Amp-Activated Protein Kinase Regulates Thyroid Hormone-Stimulated Osteocalcin Synthesis In Osteoblasts

AMP-activated protein kinase (AMPK) is recognized as a main regulator of energy homeostasis. Osteocalcin (OC), which is produced specifically by mature osteoblasts, is stored in bone matrix, strongly binds to hydroxyapatite and is released into the circulation, has been recognized as a marker of bone metabolism. It has recently been shown that OC released from osteoblasts influences energy metabolism as a hormone. We previously reported that triiodothyronine (T-3) stimulates the synthesis of OC in osteoblast-like MC3T3-E1 cells.

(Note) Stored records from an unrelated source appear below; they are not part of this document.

(* ===== verification/Plan.v ===== *)
(** * Preflight and planners

    [preflightTxn] and the [plan*] functions of
    [packages/pgwasm/src/opfs/core/state-machine.ts]: each turns a request into the transaction
    record that will be logged, or rejects it without touching the state. *)

From S2P Require Export Lookup.

(** ** Preflight *)

Definition selectedExtentsAlreadyAvailable (s : VfsState) (runs : list ExtentRun) : R Z :=
  extents ← expandExtentRuns runs MAX_EXTENTS_PER_INODE;
  Ok (Z.of_nat (length (filter (fun e => e < totalExtents (allocator s)) extents))).

Definition projectedBaseDelta (s : VfsState) (record : TxnRecord) : R Z :=
  match record with
  | CreateDirectories entries =>
      foldM (fun bytes entry =>
        n ← childBaseBytes (cd_name entry); Ok (bytes + DIRECTORY_INODE_FIXED_BYTES + n)) 0 entries
  | CreateFile _ name _ _ _ _ _ _ extents =>
      ids ← expandExtentRuns extents MAX_EXTENTS_PER_INODE;
      reused ← selectedExtentsAlreadyAvailable s extents;
      n ← childBaseBytes name;
      Ok (FILE_INODE_FIXED_BYTES + Z.of_nat (length ids) * 8 + n - reused * 8)
  | RemoveFile parentId name _ _ =>
      parent ← directoryById s parentId;
      inode ← or_throw (entryInode s (dir_children parent) name) (FsError ENOENT);
      throw_if (is_directory inode) (FsError ENOENT) ≫= fun _ =>
      let quarantined :=
        match inode_kind inode with File _ extents => Z.of_nat (length extents) * 16 | _ => 0 end in
      b ← inodeBaseBytes inode;
      n ← childBaseBytes name;
      Ok (- b - n + quarantined)
  | ChangeMode _ _ _ | ChangeTimes _ _ _ _ => Ok 0
  | ResizeFile _ inodeId size allocated _ _ =>
      f ← fileById s inodeId;
      required ← extentCountForSize size (extentSize s);
      let len := Z.of_nat (length (file_extents f)) in
      let allocatedCount := Z.max 0 (required - len) in
      let releasedCount := Z.max 0 (len - required) in
      reused ← selectedExtentsAlreadyAvailable s allocated;
      Ok ((allocatedCount - releasedCount) * 8 - reused * 8 + releasedCount * 16)
  | RemoveDirectory parentId name _ _ =>
      parent ← directoryById s parentId;
      inode ← or_throw (entryInode s (dir_children parent) name) (FsError ENOENT);
      throw_if (negb (is_directory inode)) (FsError ENOENT) ≫= fun _ =>
      b ← inodeBaseBytes inode;
      n ← childBaseBytes name;
      Ok (- b - n)
  | Rename sourceParentId sourceName destinationParentId destinationName _ =>
      sourceParent ← directoryById s sourceParentId;
      destinationParent ← directoryById s destinationParentId;
      n ← childBaseBytes sourceName;
      delta ←
        match entryInode s (dir_children destinationParent) destinationName with
        | None => m ← childBaseBytes destinationName; Ok (- n + m)
        | Some destination =>
            b ← inodeBaseBytes destination;
            Ok (- n - b +
                match inode_kind destination with
                | File _ extents => Z.of_nat (length extents) * 16
                | _ => 0
                end)
        end;
      or_throw (dir_children sourceParent !! sourceName) (FsError ENOENT) ≫= fun _ =>
      Ok delta
  | CreateSymlink _ name _ _ _ _ _ target =>
      n ← encodedUtf8Length target;
      m ← childBaseBytes name;
      Ok (SYMLINK_INODE_FIXED_BYTES + n + m)
  | ReserveQuarantine extents =>
      ids ← expandExtentRuns extents MAX_EXTENTS_PER_INODE;
      reused ← selectedExtentsAlreadyAvailable s extents;
      Ok (Z.of_nat (length ids) * 16 - reused * 8)
  end.

Definition defaultLimits : PreflightLimits :=
  mkPreflight MAX_FRAME_PAYLOAD_BYTES MAX_METADATA_BASE_WRITER_BYTES.

Definition preflightTxnWith (limits : PreflightLimits) (s : VfsState) (record : TxnRecord) : R Z :=
  payloadBytes ← estimateTxnPayloadBytes record;
  throw_if (maxFramePayloadBytes limits <? payloadBytes) StoreLimitError ≫= fun _ =>
  delta ← projectedBaseDelta s record;
  let projected := basePayloadBytes s + delta in
  throw_if (negb (isSafeInteger projected) || (projected <? 0)
            || (maxBasePayloadBytes limits <? projected)) StoreLimitError ≫= fun _ =>
  Ok projected.

Definition preflightTxn : VfsState -> TxnRecord -> R Z := preflightTxnWith defaultLimits.

(** The projection is bound to the exact state and record that were preflighted. *)
Record PreparedTxnProjection : Type := mkPrepared {
  projectedBasePayloadBytes : Z;
  prepared_state : VfsState;
  prepared_record : TxnRecord
}.

Definition prepareTxnProjection (s : VfsState) (record : TxnRecord) : R PreparedTxnProjection :=
  projected ← preflightTxn s record; Ok (mkPrepared projected s record).

Definition checkedPlan (s : VfsState) (record : TxnRecord) : R TxnRecord :=
  preflightTxn s record ≫= fun _ => Ok record.

(** ** The empty store *)

Definition DEFAULT_DIRECTORY_MODE : Z := 0x41ff.
Definition DEFAULT_FILE_MODE : Z := 0x81b6.

Definition createInitialState (extentSize : Z) : R VfsState :=
  validateExtentSize extentSize ≫= fun _ =>
  let root := mkInode 1 DEFAULT_DIRECTORY_MODE 0 0 0 (Directory ∅) in
  Ok (mkState 1 2 1 extentSize MetaA (Some 1) None
        (BASE_STATE_FIXED_BYTES + DIRECTORY_INODE_FIXED_BYTES)
        {[1 := root]} ∅
        (mkAllocator 0 ∅ ExtentSet.empty [])).

(** ** Validators *)

Definition validateMode (mode : Z) : R Z :=
  if negb (isSafeInteger mode) || (mode <? 0) || (0xffffffff <? mode)
  then Throw (FsError EINVAL) else Ok mode.

Definition validateTimestamp (timestamp : Z) : R Z := checkedU64 timestamp.

Definition advanceNextInodeId (inodeId : Z) : R Z :=
  throw_if (inodeId =? MAX_U64) StoreLimitError ≫= fun _ => checkedAdd inodeId 1.

(** ** Planners *)

(** The loop of [planMkdir] over the remaining components. *)
Fixpoint mkdirEntries (s : VfsState) (recursive : bool) (mode nowMs : Z)
  (parent : DirectoryInode) (nextInodeId : Z) (entries : list CreateDirectoryChoice)
  (components : list jsstr) : R (list CreateDirectoryChoice) :=
  match components with
  | [] => Ok entries
  | name :: rest =>
      match dir_children parent !! name with
      | Some existingId =>
          match inodes s !! existingId with
          | Some (mkInode id _ _ _ _ (Directory children)) =>
              throw_if (bool_decide (rest = [])) (FsError EEXIST) ≫= fun _ =>
              mkdirEntries s recursive mode nowMs (mkDirectory id children) nextInodeId entries rest
          | _ => Throw (FsError ENOTDIR)
          end
      | None =>
          throw_if (negb recursive && negb (bool_decide (rest = []))) (FsError ENOENT) ≫= fun _ =>
          throw_if (MAX_INODES <=? Z.of_nat (size (inodes s)) + Z.of_nat (length entries))
            StoreLimitError ≫= fun _ =>
          checkedU64 nextInodeId ≫= fun _ =>
          followingInodeId ← advanceNextInodeId nextInodeId;
          let entry := mkDirChoice (dir_id parent) name nextInodeId mode nowMs nowMs nowMs in
          mkdirEntries s recursive mode nowMs (mkDirectory nextInodeId ∅) followingInodeId
            (entries ++ [entry]) rest
      end
  end.

Definition planMkdir (s : VfsState) (path : jsstr) (recursive : bool) (mode : option Z)
  (nowMs : Z) : R TxnRecord :=
  components ← parsePath path;
  throw_if (bool_decide (components = [])) (FsError EEXIST) ≫= fun _ =>
  mode ← validateMode (default DEFAULT_DIRECTORY_MODE mode);
  nowMs ← validateTimestamp nowMs;
  root ← directoryById s (rootInodeId s);
  entries ← mkdirEntries s recursive mode nowMs root (nextInodeId s) [] components;
  throw_if (bool_decide (entries = [])) (FsError EEXIST) ≫= fun _ =>
  checkedPlan s (CreateDirectories entries).

Definition planCreateFile (s : VfsState) (path : jsstr) (mode : option Z) (nowMs : Z)
  (size : option Z) : R TxnRecord :=
  '(parent, name) ← parentAndName s path;
  throw_if (bool_decide (is_Some (dir_children parent !! name))) (FsError EEXIST) ≫= fun _ =>
  throw_if (MAX_INODES <=? Z.of_nat (base.size (inodes s))) StoreLimitError ≫= fun _ =>
  inodeId ← checkedU64 (nextInodeId s);
  advanceNextInodeId inodeId ≫= fun _ =>
  mode ← validateMode (default DEFAULT_FILE_MODE mode);
  nowMs ← validateTimestamp nowMs;
  size ← checkedU64 (default 0 size);
  count ← extentCountForSize size (extentSize s);
  chosen ← chooseExtents s count;
  extents ← toExtentRuns chosen;
  checkedPlan s (CreateFile (dir_id parent) name inodeId mode nowMs nowMs nowMs size extents).

Definition planSymlink (s : VfsState) (path target : jsstr) (mode : option Z) (nowMs : Z)
  : R TxnRecord :=
  '(parent, name) ← parentAndName s path;
  throw_if (bool_decide (is_Some (dir_children parent !! name))) (FsError EEXIST) ≫= fun _ =>
  throw_if (MAX_INODES <=? Z.of_nat (size (inodes s))) StoreLimitError ≫= fun _ =>
  validateSymlinkTarget target ≫= fun _ =>
  inodeId ← checkedU64 (nextInodeId s);
  advanceNextInodeId inodeId ≫= fun _ =>
  nowMs ← validateTimestamp nowMs;
  mode ← validateMode (default SYMLINK_MODE mode);
  checkedPlan s (CreateSymlink (dir_id parent) name inodeId mode nowMs nowMs nowMs target).

Definition planUnlink (s : VfsState) (path : jsstr) (nowMs : Z) : R TxnRecord :=
  '(parent, name) ← parentAndName s path;
  inode ← or_throw (entryInode s (dir_children parent) name) (FsError ENOENT);
  throw_if (is_directory inode) (FsError EISDIR) ≫= fun _ =>
  timestamp ← validateTimestamp nowMs;
  checkedPlan s (RemoveFile (dir_id parent) name timestamp timestamp).

Definition planChmod (s : VfsState) (path : jsstr) (mode nowMs : Z) : R TxnRecord :=
  inode ← getInodeAtPath s path;
  mode ← validateMode mode;
  ctimeMs ← validateTimestamp nowMs;
  checkedPlan s (ChangeMode (inode_id inode) mode ctimeMs).

Definition planUtimes (s : VfsState) (path : jsstr) (atimeMs mtimeMs ctimeMs : Z) : R TxnRecord :=
  inode ← getInodeAtPath s path;
  atimeMs ← validateTimestamp atimeMs;
  mtimeMs ← validateTimestamp mtimeMs;
  ctimeMs ← validateTimestamp ctimeMs;
  checkedPlan s (ChangeTimes (inode_id inode) atimeMs mtimeMs ctimeMs).

Definition planResizeFileForInode (s : VfsState) (inode : FileInode) (size nowMs : Z)
  (operation : ResizeOperation) : R TxnRecord :=
  throw_if (negb (bool_decide (inodes s !! inode_id (file_inode inode) = Some (file_inode inode))))
    StoreLimitError ≫= fun _ =>
  checkedSize ← checkedU64 size;
  required ← extentCountForSize checkedSize (extentSize s);
  let additional := Z.max 0 (required - Z.of_nat (length (file_extents inode))) in
  timestamp ← validateTimestamp nowMs;
  chosen ← chooseExtents s additional;
  allocated ← toExtentRuns chosen;
  checkedPlan s (ResizeFile operation (inode_id (file_inode inode)) checkedSize allocated
                   timestamp timestamp).

Definition planResizeFile (s : VfsState) (path : jsstr) (size nowMs : Z)
  (operation : ResizeOperation) : R TxnRecord :=
  inode ← getInodeAtPath s path;
  match inode_kind inode with
  | File fsize extents => planResizeFileForInode s (mkFileInode inode fsize extents) size nowMs operation
  | _ => Throw (FsError EISDIR)
  end.

Definition planRmdir (s : VfsState) (path : jsstr) (nowMs : Z) : R TxnRecord :=
  '(parent, name) ← parentAndName s path;
  inode ← or_throw (entryInode s (dir_children parent) name) (FsError ENOENT);
  match inode_kind inode with
  | Directory children =>
      throw_if (negb (bool_decide (children = ∅))) (FsError ENOTEMPTY) ≫= fun _ =>
      timestamp ← validateTimestamp nowMs;
      checkedPlan s (RemoveDirectory (dir_id parent) name timestamp timestamp)
  | _ => Throw (FsError ENOTDIR)
  end.

(** [destinationId === undefined ? undefined : inodeById(state, destinationId)] *)
Definition optionalInode (s : VfsState) (inodeId : option Z) : R (option Inode) :=
  match inodeId with
  | None => Ok None
  | Some inodeId => inode ← inodeById s inodeId; Ok (Some inode)
  end.

(** [source.kind === "directory" && directoryContains(source, parentId)] *)
Definition movesIntoItself (s : VfsState) (source : Inode) (parentId : Z) : R bool :=
  match inode_kind source with
  | Directory children =>
      directoryContains (treeFuel s) s (mkDirectory (inode_id source) children) parentId
  | _ => Ok false
  end.

Definition planRename (s : VfsState) (oldPath newPath : jsstr) (nowMs : Z) : R TxnRecord :=
  throw_if (bool_decide (oldPath = newPath)) (FsError EINVAL) ≫= fun _ =>
  '(sourceParent, sourceName) ← parentAndName s oldPath;
  '(destinationParent, destinationName) ← parentAndName s newPath;
  sourceId ← or_throw (dir_children sourceParent !! sourceName) (FsError ENOENT);
  source ← inodeById s sourceId;
  destination ← optionalInode s (dir_children destinationParent !! destinationName);
  validateRenameTypes source destination ≫= fun _ =>
  inside ← movesIntoItself s source (dir_id destinationParent);
  throw_if inside (FsError EINVAL) ≫= fun _ =>
  validateRenamedSubtreeBounds s source destinationParent destinationName ≫= fun _ =>
  timestampMs ← validateTimestamp nowMs;
  checkedPlan s (Rename (dir_id sourceParent) sourceName (dir_id destinationParent) destinationName
                   timestampMs).

Definition planReserveQuarantine (s : VfsState) (count : Z) : R TxnRecord :=
  throw_if (negb (isSafeInteger count) || (count <=? 0) || (MAX_EXTENTS_PER_INODE <? count))
    StoreLimitError ≫= fun _ =>
  chosen ← chooseExtents s count;
  extents ← toExtentRuns chosen;
  checkedPlan s (ReserveQuarantine extents).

In the present study, we investigated whether AMPK participates in T-3-stimulated OC synthesis in osteoblasts. T-3 time-dependently induced the phosphorylation of the AMPK alpha-subunit (Thr-172), whereas T-3 failed to induce the phosphorylation of AMPK alpha-subunit (Ser-485), AMPK beta-subunit (Ser-108) and AMPK beta-subunit (Ser-182). Both the release and the mRNA expression of OC induced by T-3 were significantly inhibited by compound C, an AMPK inhibitor. Compound C suppressed the T-3-induced phosphorylation of acetyl-CoA carboxylase, a direct substrate of AMPK. T-3-stimulated OC release was significantly reduced in AMPK-knockdown cells using AMPK-siRNA. These results strongly suggest that AMPK positively regulates T-3-stimulated OC synthesis in osteoblasts.